Dr. Anthony Romeo: 6 Techniques and Treatments Revolutionizing Shoulder Surgery

Orthopedic Sports Medicine

The shoulder specialty has developed significantly over the past few decades, and more surgeons are now able to conduct research and focus their practices on shoulder-related injuries and conditions. Anthony Romeo, MD, an orthopedic surgeon at Midwest Orthopaedics at Rush and team physician for the Chicago White Sox, has been on the forefront of shoulder research and development for several years and continues to train future specialists in the field.

"When I began practicing in Chicago 18 years ago, I was told there wasn't a place for a shoulder and elbow expert — that I should just focus on sports medicine," he says. "Within a short time, I was able to limit my practice to shoulder and elbow cases, which it has been for the past 18 years. We have built an incredible program of clinical and basic science research here, and our partners are presenting papers on shoulder and elbow research at a rate that has been fairly unprecedented in this arena. We also work with a tremendous number of young, active people who are passionate about this field."

In his practice, Dr. Romeo works closely with Nikhil Verma, MD, Gregory Nicholson, MD, and Brian Cole, MD, on research and development in shoulder care.

Dr. Romeo discusses the following six big techniques and treatments in shoulder surgery today.

1. Throwing injuries in Major League Baseball. An increasing number of players in Major League Baseball are experiencing throwing injuries, with the brunt of these injuries occurring among pitchers. Dr. Romeo and his colleagues have received a $50,000 grant from the MLB to fund their research into the biomechanical principles of pitching and examine the treatments that will most benefit these high-level athletes. "We are looking at methods to better treat injuries that occur in the overhead thrower's shoulder," says Dr. Romeo. "We have learned some very important biomechanical principles that help us treat the pitchers better than we have in the past."

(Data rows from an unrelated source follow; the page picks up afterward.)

(* ===== verification/Session.v ===== *)
(** * src/session.rs: handshake and transfer, and which failures re-arm *)

From S2P Require Import Prelude Str Libs Fs Crypto Protocol Store Archive Pake Channel.
From S2P Require Import Send Stream Transfer Safety Handshake.

(** The marker types callers downcast to. *)
Definition is_transport_lost (e : error) : bool := match e with ETransportLost _ => true | _ => false end.
Definition is_code_mismatch (e : error) : bool := match e with ECodeMismatch => true | _ => false end.
Definition is_wait_closed (e : error) : bool := match e with EWaitClosed _ => true | _ => false end.
Definition is_establish (e : error) : bool := match e with EEstablish _ => true | _ => false end.
Definition is_room_busy (e : error) : bool := match e with ERoomBusy => true | _ => false end.

Definition establish_unless_rearmed (e : error) : error :=
  if downcast is_transport_lost e || downcast is_code_mismatch e then e else EEstablish e.

(** [.map_err(f)?] on an asynchronous result. *)
Definition prog_map_err {A} (f : error -> error) (m : prog A) : prog A := fun s =>
  proc_bind (m s) (fun '(r, s') => Done (map_err f r, s')).
(** A bounded wait whose outcome is ignored. *)
Definition grace : prog unit := fun s => Recv (fun _ => Done (Ok tt, s)).

Section session.
Context `{Spake2} `{Aead} `{Blake3} `{!Serde Manifest} `{!Serde StreamManifestAck} `{!Serde Commit}
  `{!Serde CommitAck} `{!Serde State}.
Variables (tar : bytes -> path -> io unit).
(** [relay::connect] or [webrtc::connect]: what it returns; once it has, the
    channel is the program's. *)
Variables (connect : prog unit) (fuel : nat) (rnd : bytes) (topic : string) (secret : bytes).

(** The closing handshake of the channel at the end ([ch.close().await], whose
    result the code drops) is left to the transport. *)
Definition receive_relay (out_dir : path) (accept : gmap path node -> Manifest -> bool) : prog string :=
  _ ← prog_map_err (fun e => if downcast is_wait_closed e then e else EEstablish e) connect;
  key ← prog_map_err
          (fun e => if downcast is_code_mismatch e || downcast is_transport_lost e then e
                    else ETransportLost e)
          (handshake_over_channel fuel rnd topic secret Receiver);
  desc ← recv_into tar key out_dir accept;
  _ ← grace;
  mret desc.

Definition send_relay (source : Source) : prog string :=
  _ ← prog_map_err EEstablish connect;
  key ← prog_map_err establish_unless_rearmed
          (handshake_over_channel fuel rnd topic secret Sender);
  send_source key source.

(** Over WebRTC the handshake runs over the rendezvous first; [use_channel]
    is the connected data channel taking the rendezvous' place. *)
Definition receive_p1 (out_dir : path) (accept : gmap path node -> Manifest -> bool) : prog string :=
  key ← prog_map_err EEstablish (handshake fuel rnd topic secret Receiver);
  _ ← prog_map_err EEstablish connect;
  desc ← recv_into tar key out_dir accept;
  _ ← grace;
  mret desc.
Definition send_p1 (source : Source) : prog string :=
  key ← prog_map_err EEstablish (handshake fuel rnd topic secret Sender);
  _ ← prog_map_err EEstablish connect;
  send_source key source.
End session.

(** ** Steps under a continuation *)

Lemma step_bind {A B C D} cap (f : A -> proc C) (g : B -> proc D) l r lr rl l' r' lr' rl' :
  step cap (Config l r lr rl) (Config l' r' lr' rl') ->
  step cap (Config (proc_bind l f) (proc_bind r g) lr rl) (Config (proc_bind l' f) (proc_bind r' g) lr' rl').
Proof. inversion 1; subst; simpl; by constructor. Qed.
Lemma nsteps_bind {A B C D} cap n (f : A -> proc C) (g : B -> proc D) c c' :
  nsteps (step cap) n c c' ->
  nsteps (step cap) n
    (Config (proc_bind (left_proc c) f) (proc_bind (right_proc c) g) (to_right c) (to_left c))
    (Config (proc_bind (left_proc c') f) (proc_bind (right_proc c') g) (to_right c') (to_left c')).
Proof.
  induction 1 as [c|n c c1 c2 H1 H2 IH]; [constructor|]. eapply nsteps_l; [|exact IH].
  destruct c, c1. by apply step_bind.
Qed.
Lemma rtc_bind {A B C D} cap (f : A -> proc C) (g : B -> proc D) l r lr rl l' r' lr' rl' :
  rtc (step cap) (Config l r lr rl) (Config l' r' lr' rl') ->
  rtc (step cap) (Config (proc_bind l f) (proc_bind r g) lr rl)
    (Config (proc_bind l' f) (proc_bind r' g) lr' rl').
Proof. intros [n Hn]%rtc_nsteps. apply rtc_nsteps. exists n. by apply (nsteps_bind cap n f g) in Hn. Qed.
Lemma rtc_bind_r {A B D} cap (g : B -> proc D) (c c' : config A B) :
  rtc (step cap) c c' ->
  rtc (step cap) (Config (left_proc c) (proc_bind (right_proc c) g) (to_right c) (to_left c))
    (Config (left_proc c') (proc_bind (right_proc c') g) (to_right c') (to_left c')).
Proof.
  induction 1 as [c|c c1 c2 H1 H2 IH]; [done|]. eapply rtc_l; [|exact IH].
  inversion H1; subst; simpl; by constructor.
Qed.
(** The two sides of a network exchange their names. *)
Lemma step_swap {A B} cap (l l' : proc A) (r r' : proc B) lr rl lr' rl' :
  step cap (Config l r lr rl) (Config l' r' lr' rl') ->
  step cap (Config r l rl lr) (Config r' l' rl' lr').
Proof. inversion 1; subst; by constructor. Qed.
Lemma rtc_swap {A B} cap (c c' : config A B) :
  rtc (step cap) c c' ->
  rtc (step cap) (Config (right_proc c) (left_proc c) (to_left c) (to_right c))
    (Config (right_proc c') (left_proc c') (to_left c') (to_right c')).
Proof.
  induction 1 as [c|c c1 c2 H1 H2 IH]; [done|]. eapply rtc_l; [|exact IH].
  destruct c, c1. by apply step_swap.
Qed.

(** A run of a session, given how the receiver ends with what was sent. *)
Lemma session_runs `{Spake2} `{Aead} `{Blake3} `{!Serde Manifest} `{!Serde StreamManifestAck}
    `{!Serde Commit} `{!Serde CommitAck} `{!Serde State}
    cap fuel topic secret rS rR src ns kd out nm tid es sp content tar accept nr desc Post :
  let source := Blob kd nm es (zlen content) tid src sp in
  kd <> KText -> (1 <= cap)%nat -> (1 <= fuel)%nat -> zlen content < U64 -> Forall (fun e => u64_ok (e_size e)) es ->
  file_at ns src = Some content -> accept nr (stream_manifest source) = true ->
  stageable out (safe_name nm) nr -> disk_inv (partial_dir out (safe_name nm)) tid STREAM_FRAME_SIZE content nr ->
  finishes src kd out nm tid es sp content tar nr desc Post ->
  exists nr',
    rtc (step cap)
      (Config (send_relay (mret tt) fuel rS topic secret source (Fs ns []))
              (receive_relay tar (mret tt) fuel rR topic secret out accept (Fs nr [])) [] [])
      (Config (Done (Ok "transfer complete", Fs ns []))
              (Recv (fun _ => Done (Ok desc, Fs nr' []))) [] [])
    /\ Post nr'.
Proof.
  intros source Hkd Hcap Hfuel Hlen Hes Hsrc Hacc Hst Hinv Hfin.
  destruct (finish_agree secret topic rS rR) as (key & HS & HR).
  pose proof (handshake_exec cap fuel topic Hcap Hfuel rR rS secret secret key key (Fs nr []) (Fs ns []) HR HS) as Hh.
  unfold verdict in Hh. rewrite !verify_own in Hh.
  assert (Hh' := rtc_swap cap _ _ (rtc_nsteps_2 _ _ _ Hh)). cbn [left_proc right_proc to_left to_right] in Hh'.
  destruct (exchange_exec cap key src ns kd out nm tid es sp content tar accept Hkd Hcap Hlen Hes Hsrc nr desc Post
    Hacc Hst Hinv Hfin) as (nr' & Ht & HPost).
  exists nr'. split; [|done]. unfold send_relay, receive_relay, prog_map_err. rewrite !prog_bind_eq.
  unfold mret at 1 2, prog_ret at 1 2. cbn [proc_bind map_err prog_k]. rewrite !prog_bind_eq.
  etrans; [apply rtc_bind, rtc_bind; exact Hh'|]. cbn [proc_bind map_err prog_k].
  rewrite prog_bind_eq. etrans; [apply (rtc_bind_r cap (prog_k _) _ _ Ht)|].
  cbn [left_proc right_proc to_left to_right proc_bind prog_k]. apply rtc_refl.
Qed.
(** With a file, from a disk any earlier attempt may have left. *)
Lemma session_exec `{Spake2} `{Aead} `{Blake3} `{!Serde Manifest} `{!Serde StreamManifestAck}
    `{!Serde Commit} `{!Serde CommitAck} `{!Serde State}
    cap fuel topic secret rS rR src ns out nm tid es sp content tar accept nr :
  (1 <= cap)%nat -> (1 <= fuel)%nat -> zlen content < U64 -> Forall (fun e => u64_ok (e_size e)) es ->
  file_at ns src = Some content ->
  accept nr (stream_manifest (Blob KFile nm es (zlen content) tid src sp)) = true ->
  resumable out (safe_name nm) tid STREAM_FRAME_SIZE content nr ->
  exists nr',
    rtc (step cap)
      (Config (send_relay (mret tt) fuel rS topic secret (Blob KFile nm es (zlen content) tid src sp) (Fs ns []))
              (receive_relay tar (mret tt) fuel rR topic secret out accept (Fs nr [])) [] [])
      (Config (Done (Ok "transfer complete", Fs ns []))
              (Recv (fun _ => Done (Ok ("saved " +:+ display (out ++ [safe_name nm])), Fs nr' []))) [] [])
    /\ file_at nr' (out ++ [safe_name nm]) = Some content
    /\ (forall q, partial_dir out (safe_name nm) `prefix_of` q -> nr' !! q = None).
Proof.
  intros Hcap Hfuel Hlen Hes Hsrc Hacc (Hst & Hinv & Hdest).
  apply (session_runs cap fuel topic secret rS rR src ns KFile out nm tid es sp content tar accept nr); try done.
  intros st n Hr Hall.
  destruct (finalize_exec out (safe_name nm) tid STREAM_FRAME_SIZE content frame_size_ok (safe_name_plain nm) tar nr st n
    (stream_manifest (Blob KFile nm es (zlen content) tid src sp)) {| blake3_hex := hex_encode (blake3_hash content) |})
    as (nr' & Hf & Hfile & Hgone & _); try done; [by destruct Hst|]. by exists nr'.
Qed.

(** An attempt whose connection is made goes on as if it were there. *)
Lemma receive_relay_connected `{Spake2} `{Aead} `{Blake3} `{!Serde Manifest} `{!Serde StreamManifestAck}
    `{!Serde Commit} `{!Serde CommitAck} `{!Serde State} tar connect fuel rnd topic secret out accept s :
  connect s = Done (Ok tt, s) ->
  receive_relay tar connect fuel rnd topic secret out accept s
    = receive_relay tar (mret tt) fuel rnd topic secret out accept s.
Proof. intros Hc. unfold receive_relay. rewrite !prog_bind_eq. unfold prog_map_err. by rewrite Hc. Qed.

Lemma may_true {A} P (p : proc A) : may P p (fun _ => True).
Proof. induction p as [a|m k IH|k IH]; simpl; auto. Qed.

(** What an attempt that got its connection can end with. *)
Lemma receive_relay_may `{Spake2} `{Aead} `{Blake3} `{!Serde Manifest} `{!Serde StreamManifestAck}
    `{!Serde Commit} `{!Serde CommitAck} `{!Serde State} tar fuel rnd topic secret out accept
    (P : bytes -> Prop) (s : fs) :
  may P (receive_relay tar (mret tt) fuel rnd topic secret out accept s)
    (fun o => (exists key, authenticated rnd topic secret Receiver P key)
      \/ exists e, o.1 = Err e /\ (downcast is_code_mismatch e = true \/ downcast is_transport_lost e = true)).
Proof.
  unfold receive_relay, prog_map_err. rewrite prog_bind_eq.
  unfold mret at 1, prog_ret at 1. cbn [proc_bind map_err prog_k]. rewrite prog_bind_eq.
  apply (may_bind _ _ _ (fun o : res SessionKey * fs =>
    (exists e, o.1 = Err e /\ (downcast is_code_mismatch e = true \/ downcast is_transport_lost e = true))
    \/ exists key, o.1 = Ok key /\ authenticated rnd topic secret Receiver P key)).
  { eapply may_bind; [apply (handshake_channel_may fuel rnd topic secret Receiver P s)|].
    intros [[key|e|] s'] (Hp & _ & Hk); cbn [fst snd map_err may] in *; [right; eauto| |done].
    left. eexists. split; [done|].
    destruct (downcast is_code_mismatch e) eqn:E1; [by left|].
    destruct (downcast is_transport_lost e) eqn:E2; [by right|]. by right. }
  intros [[key|e|] s'] [(e' & He & Hd)|(k & Hk & Ha)]; cbn [fst snd prog_k] in *; try done.
  - eapply may_mono; [apply may_true|]. intros o _. left. eauto.
  - cbn [may]. right. exists e. split; [done|]. by injection He as ->.
Qed.

(** ** Properties *)

(** A session delivers: a sender and a receiver with the same code, connected
    through a channel, exchange keys and transfer the file; every
    interleaving can be continued to the same end, where the sender reports
    completion, the receiver has the file in place and waits only for the
    connection to end, whatever comes of that wait. *)
Theorem session_delivers `{Spake2} `{Aead} `{Blake3} `{!Serde Manifest} `{!Serde StreamManifestAck}
    `{!Serde Commit} `{!Serde CommitAck} `{!Serde State}
    cap fuel topic secret rS rR src ns out nm tid es sp content tar accept nr :
  (1 <= cap)%nat -> (1 <= fuel)%nat -> zlen content < U64 -> Forall (fun e => u64_ok (e_size e)) es ->
  file_at ns src = Some content ->
  accept nr (stream_manifest (Blob KFile nm es (zlen content) tid src sp)) = true ->
  resumable out (safe_name nm) tid STREAM_FRAME_SIZE content nr ->
  exists k nr' wait,
    (let begin := Config
           (send_relay (mret tt) fuel rS topic secret (Blob KFile nm es (zlen content) tid src sp) (Fs ns []))
           (receive_relay tar (mret tt) fuel rR topic secret out accept (Fs nr [])) [] [] in
     let fin := Config (Done (Ok "transfer complete", Fs ns [])) (Recv wait) [] [] in
     forall j c, nsteps (step cap) j begin c -> (j <= k)%nat /\ nsteps (step cap) (k - j) c fin)
    /\ (forall r, wait r = Done (Ok ("saved " +:+ display (out ++ [safe_name nm])), Fs nr' []))
    /\ file_at nr' (out ++ [safe_name nm]) = Some content
    /\ (forall q, partial_dir out (safe_name nm) `prefix_of` q -> nr' !! q = None).
Proof.
  intros Hcap Hfuel Hlen Hes Hsrc Hacc Hnr.
  destruct (session_exec cap fuel topic secret rS rR src ns out nm tid es sp content tar accept nr
    Hcap Hfuel Hlen Hes Hsrc Hacc Hnr) as (nr' & Hrun & Hfile & Hgone).
  apply rtc_nsteps in Hrun as [k Hk]. exists k, nr'. eexists. split; [|split; [|done]].
  - intros begin fin. apply runs_converge; [|exact Hk]. by inversion 1.
  - done.
Qed.
Lemma session_delivers_witness :
  exists nr', file_at nr' ["out"; "f"] = Some [Byte.x41].
Proof.
  destruct (session_delivers (H := Toy.spake2) (H0 := Toy.aead) (H1 := Toy.blake3)
    (Serde0 := Transfer.Example.toy_manifest) (Serde1 := Transfer.Example.toy_ack) (Serde2 := Transfer.Example.toy_commit)
    (Serde3 := Transfer.Example.toy_commit_ack) (Serde4 := Transfer.Example.toy_state)
    1 1 "room" [Byte.x07] [] [Byte.x01] ["s"] {[ ["s"] := File [Byte.x41] ]} ["out"] "../f" "t"
    [] None [Byte.x41] (fun _ _ => mret tt) (fun _ _ => true) Transfer.Example.disk) as (k & nr' & w & _ & _ & H1 & _);
    [lia|lia|done|constructor|done|done|apply Transfer.Example.disk_resumable|].
  exists nr'. exact H1.
Defined.

(** Establishment failures are marked as such, everything else is not: an
    error before the transfer is an [EstablishError] unless it re-arms. *)
Theorem send_relay_classifies `{Spake2} `{Aead} `{Blake3} `{!Serde Manifest} `{!Serde StreamManifestAck}
    `{!Serde Commit} `{!Serde CommitAck} `{!Serde State} connect fuel rnd topic secret source s :
  (forall e s1, connect s = Done (Err e, s1) ->
     send_relay connect fuel rnd topic secret source s = Done (Err (EEstablish e), s1))
  /\ forall e, downcast is_establish (establish_unless_rearmed e) = true
       \/ establish_unless_rearmed e = e
          /\ (downcast is_transport_lost e = true \/ downcast is_code_mismatch e = true).
Proof.
  split.
  - intros e s1 Hc. unfold send_relay, prog_map_err. rewrite prog_bind_eq, Hc. done.
  - intros e. unfold establish_unless_rearmed.
    destruct (downcast is_transport_lost e), (downcast is_code_mismatch e); simpl; auto.
Qed.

The repeated strain professional pitchers place on their throwing shoulder increases the risk of labrum tears, most often resulting in SLAP tears. These types of injuries can cause pain and loss of stamina and velocity, which is detrimental to a pitcher's success. The traditional method of treatment is an all-arthroscopic SLAP repair where the surgeons reattach the labrum to the shoulder socket using small sutures and anchors, but about one-third of players will still experience postoperative pain.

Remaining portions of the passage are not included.